QUESTIONS AND ANSWERS

ABOUT HOW TO VOTE YOUR PROXY

Below are instructions on how to vote, as well as information on your rights as a stockholder as they relate to voting. Some of the instructions vary depending on how your stock is held. It’s important to follow the instructions that apply to your situation.

 

 

Q.  Who can vote?

A.  You are entitled to one vote on each proposal for each share of the Company’s common stock that you own as of the close of business on the record date, March 27, 2020.

Q.  What is the difference between holding
shares as a “stockholder of record” and a
“street name” holder?

A.   If your shares are registered directly in your name through Computershare, the Company’s transfer agent, you are considered a “stockholder of record.” If your shares are held in a brokerage account or bank, you are considered a “street name” holder.

Q.  How do I vote if shares are registered in my name (as stockholder of record)?

A.   By Mail:

Sign, date and return the enclosed proxy card in the postage paid envelope provided. Your voting instructions must be received by May 14, 2020.

 

    By Telephone or Internet:

Call the toll-free number listed on your proxy card, log on to the website listed on your proxy card or scan the QR code on your proxy card and follow the simple instructions provided.

The telephone and Internet voting procedures are designed to allow you to vote your shares and to confirm that your instructions have been properly recorded consistent with applicable law. Please see your proxy card for specific instructions.

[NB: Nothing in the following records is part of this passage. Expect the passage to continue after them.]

(** Releasing a marker leaves it absent. *)
Lemma cleared a c mid w :
  isProcessingMessage a c mid (clearMessageProcessing a c mid w) = false.
Proof.
  unfold isProcessingMessage, clearMessageProcessing; simpl.
  apply bool_decide_eq_false. intros Hin.
  apply elem_of_difference in Hin as [_ Hn]. apply Hn. by apply elem_of_singleton.
Qed.

Lemma calls_clear a c mid w : calls (clearMessageProcessing a c mid w) = calls w.
Proof. reflexivity. Qed.

Lemma calls_markReplied a c w : calls (markChatAsReplied a c w) = calls w.
Proof. reflexivity. Qed.

Lemma calls_call a r w : calls (call a r w) = calls w ++ [(a, r)].
Proof. reflexivity. Qed.

Lemma idle_set_repliedChats a c mid f w :
  isProcessingMessage a c mid (set_repliedChats f w) = isProcessingMessage a c mid w.
Proof. reflexivity. Qed.

Lemma Eligible_set_repliedChats tr a m w me chat c mid s f :
  Eligible tr a m w me chat c mid s →
  Eligible tr a m (set_repliedChats f w) me chat c mid s.
Proof. intros []. by constructor. Qed.

Context (tr : Transport) (a : Z) (m : Message) (w : World)
        (me : Me) (chat : Chat) (chatId mid : string) (s : Settings).
Hypothesis El : Eligible tr a m w me chat chatId mid s.

(** The direct-message block, by what the cooldown lookup answers. *)
Lemma dm_suppressed t0 :
  dmConfigured chat s = true →
  repliedChats w !! getChatKey a chatId = Some t0 →
  now (atDecision tr a w) <= t0 + cooldown →
  let w' := handleIncomingMessage tr a (Some m) w in
  replies (issued w w') = [] ∧ repliedChats w' = repliedChats w.
Proof.
  intros Hdm Hk Hle w'. subst w'.
  rewrite (dm_on_cooldown _ _ _ _ _ _ _ _ _ El Hdm).
  - by rewrite issued_atDecision.
  - by rewrite (hasReplied_fresh _ _ _ t0).
Qed.

Lemma dm_replies w1 :
  dmConfigured chat s = true →
  hasRepliedToChatRecently a chatId (atDecision tr a w) = (false, w1) →
  let w' := handleIncomingMessage tr a (Some m) w in
  replies (issued w w') = [(a, SendMessage chat (dmOptions s))]
  ∧ isProcessingMessage a chatId mid w' = false
  ∧ match sendMessage tr chat (dmOptions s) with
    | Returned _ =>
        repliedChats w' = <[getChatKey a chatId := now w']> (repliedChats w1)
    | Threw => repliedChats w' = repliedChats w1
    end.
Proof.
  intros Hdm E w'. subst w'.
  rewrite (dm_dispatched _ _ _ _ _ _ _ _ _ El _ Hdm E).
  destruct (hasReplied_false_clears _ _ _ _ E) as (_ & _ & _ & _ & _ & Hc).
  destruct (sendMessage tr chat (dmOptions s)); (split; [|split]).
  - erewrite issued_app;
      [|rewrite calls_clear, ?calls_markReplied, calls_whenSent, Hc, calls_atDecision,
          <- app_assoc; reflexivity].
    reflexivity.
  - apply cleared.
  - reflexivity.
  - erewrite issued_app;
      [|rewrite calls_clear, ?calls_markReplied, calls_whenSent, Hc, calls_atDecision,
          <- app_assoc; reflexivity].
    reflexivity.
  - apply cleared.
  - reflexivity.
Qed.

(** The group block. *)
Lemma group_replies :
  dmConfigured chat s = false → groupConfigured chat s = true →
  let w' := handleIncomingMessage tr a (Some m) w in
  replies (issued w w') =
    (if isAccountMentioned m (me_id me) (me_username me) || isReplyToAccount tr m
     then [(a, SendMessage chat (groupOptions s))] else [])
  ∧ repliedChats w' = repliedChats w
  ∧ isProcessingMessage a chatId mid w' = false.
Proof.
  intros Hdm Hgr w'. subst w'.
  rewrite (group_decided _ _ _ _ _ _ _ _ _ El Hdm Hgr).
  destruct (isAccountMentioned m (me_id me) (me_username me) || isReplyToAccount tr m).
  - split; [|split].
    + erewrite issued_app;
        [|rewrite calls_clear, calls_whenSent, calls_atGate, <- !app_assoc;
          reflexivity].
      reflexivity.
    + reflexivity.
    + apply cleared.
  - split; [|split].
    + erewrite issued_app;
        [|apply calls_atGate].
      reflexivity.
    + reflexivity.
    + apply idle_atGate, El.
Qed.

(** Whatever path an eligible message takes, its marker is not held when
    the handler returns. *)
Lemma released_on_return :
  isProcessingMessage a chatId mid (handleIncomingMessage tr a (Some m) w) = false.
Proof.
  destruct (dmConfigured chat s) eqn:Hdm.
  - destruct (hasRepliedToChatRecently a chatId (atDecision tr a w)) as [[] w1] eqn:E.
    + rewrite (dm_on_cooldown _ _ _ _ _ _ _ _ _ El Hdm) by (by rewrite E).
      apply idle_atDecision, El.
    + apply (dm_replies w1 Hdm E).
  - destruct (groupConfigured chat s) eqn:Hgr.
    + apply (group_replies Hdm Hgr).
    + rewrite (neither_configured _ _ _ _ _ _ _ _ _ El Hdm Hgr).
      apply idle_atDecision, El.
Qed.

Voting by telephone and the Internet will be closed at 1:00 a.m. Chicago time on the date of the 2020 Annual Meeting.

 

Q.  How do I vote if my shares are held in
“street name?”

A.  You should give instructions to your broker on how to vote your shares. If you do not provide voting instructions to your broker, your broker has discretion to vote those shares on matters that are routine. However, a broker cannot vote shares on non-routine matters without your instructions. This is referred to as a “broker non-vote.”

Proposals 1 and 2 are considered non-routine matters. Accordingly, your broker will not have the discretion to vote shares as to which you have not provided voting instructions with respect to any of these matters.

Proposal 3, the ratification of the appointment of the independent registered public accounting firm, is considered a routine matter. Accordingly, your broker will have the discretion to vote shares as to which you have not provided voting instructions with respect to this matter and there will not be any broker non-votes with respect to this proposal.

Q.  Can I vote my shares in person at the
Annual Meeting?

A.  If you plan to attend the meeting and vote in person, your instructions depend on how your shares are held:

 

Shares registered in your name—check the appropriate box on the enclosed proxy card and bring either the admission ticket attached to the proxy card or evidence of your stock ownership with you to the meeting.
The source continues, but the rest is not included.